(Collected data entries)
(** C4, at [two_heaps_memory]: the heap at 2 is melded into the heap
    at 1. *)
Lemma meld_splices_witness :
  ∃ m' h' (lH lG l' : list addr),
    meld Z.ltb 1%positive 2%positive two_heaps_memory = Done (tt, m')
    ∧ heaps m' !! 1%positive = Some h'
    ∧ heap_inv Z.ltb (structs m') (datas m')
        ({[1%positive := (5, 50)]} ∪ {[2%positive := (3, 30)]}) h'
    ∧ (cycle (right_of (structs two_heaps_memory))
         (left_of (structs two_heaps_memory)) lH
       ∧ entry_ok (Some 1%positive) lH
       ∧ cycle (right_of (structs two_heaps_memory))
           (left_of (structs two_heaps_memory)) lG
       ∧ entry_ok (Some 2%positive) lG
       ∧ cycle (right_of (structs m')) (left_of (structs m')) l'
       ∧ entry_ok (min h') l' ∧ l' ≡ₚ lH ++ lG)
    ∧ (∃ ka kb,
         key_of (structs two_heaps_memory) (datas two_heaps_memory) 1%positive
           = Some ka
         ∧ key_of (structs two_heaps_memory) (datas two_heaps_memory)
             2%positive = Some kb
         ∧ min h' = Some (if Z.ltb kb ka then 2%positive else 1%positive))
    ∧ _size h' = 1 + 1
    ∧ heaps m' !! 2%positive = Some (mk_heap None 0)
    ∧ datas m' = datas two_heaps_memory
    ∧ (∀ x kv, ({[2%positive := (3, 30)]} : gmap positive (Z * Z)) !! x
               = Some kv →
         ({[1%positive := (5, 50)]} ∪ {[2%positive := (3, 30)]}
            : gmap positive (Z * Z)) !! x = Some kv
         ∧ data_of (structs m') x = data_of (structs two_heaps_memory) x).
Proof.
  apply (meld_splices Z.ltb Z_ltb_asym Z_ltb_ntrans
           two_heaps_memory 1%positive 2%positive
           {[1%positive := (5, 50)]} {[2%positive := (3, 30)]}
           (mk_heap (Some 1%positive) 1) (mk_heap (Some 2%positive) 1)).
  - done.
  - reflexivity.
  - by apply (heap_inv_singleton Z.ltb Z_ltb_asym _ _ 1%positive 1%positive
                5 50 false (Some 1%positive)).
  - reflexivity.
  - by apply (heap_inv_singleton Z.ltb Z_ltb_asym _ _ 2%positive 2%positive
                3 30 false (Some 2%positive)).
  - by apply map_disjoint_singleton_l, lookup_singleton_ne.
  - rewrite !map_size_singleton. vm_compute. reflexivity.
Defined.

Exercise details: What do the lines above say from the one containing "(left_of (structs two_heaps_memory)) lH" down to the one containing "m' = datas two_heaps_memory"? Return them exactly, both end lines included, and only them.

Exercise result:
         (left_of (structs two_heaps_memory)) lH
       ∧ entry_ok (Some 1%positive) lH
       ∧ cycle (right_of (structs two_heaps_memory))
           (left_of (structs two_heaps_memory)) lG
       ∧ entry_ok (Some 2%positive) lG
       ∧ cycle (right_of (structs m')) (left_of (structs m')) l'
       ∧ entry_ok (min h') l' ∧ l' ≡ₚ lH ++ lG)
    ∧ (∃ ka kb,
         key_of (structs two_heaps_memory) (datas two_heaps_memory) 1%positive
           = Some ka
         ∧ key_of (structs two_heaps_memory) (datas two_heaps_memory)
             2%positive = Some kb
         ∧ min h' = Some (if Z.ltb kb ka then 2%positive else 1%positive))
    ∧ _size h' = 1 + 1
    ∧ heaps m' !! 2%positive = Some (mk_heap None 0)
    ∧ datas m' = datas two_heaps_memory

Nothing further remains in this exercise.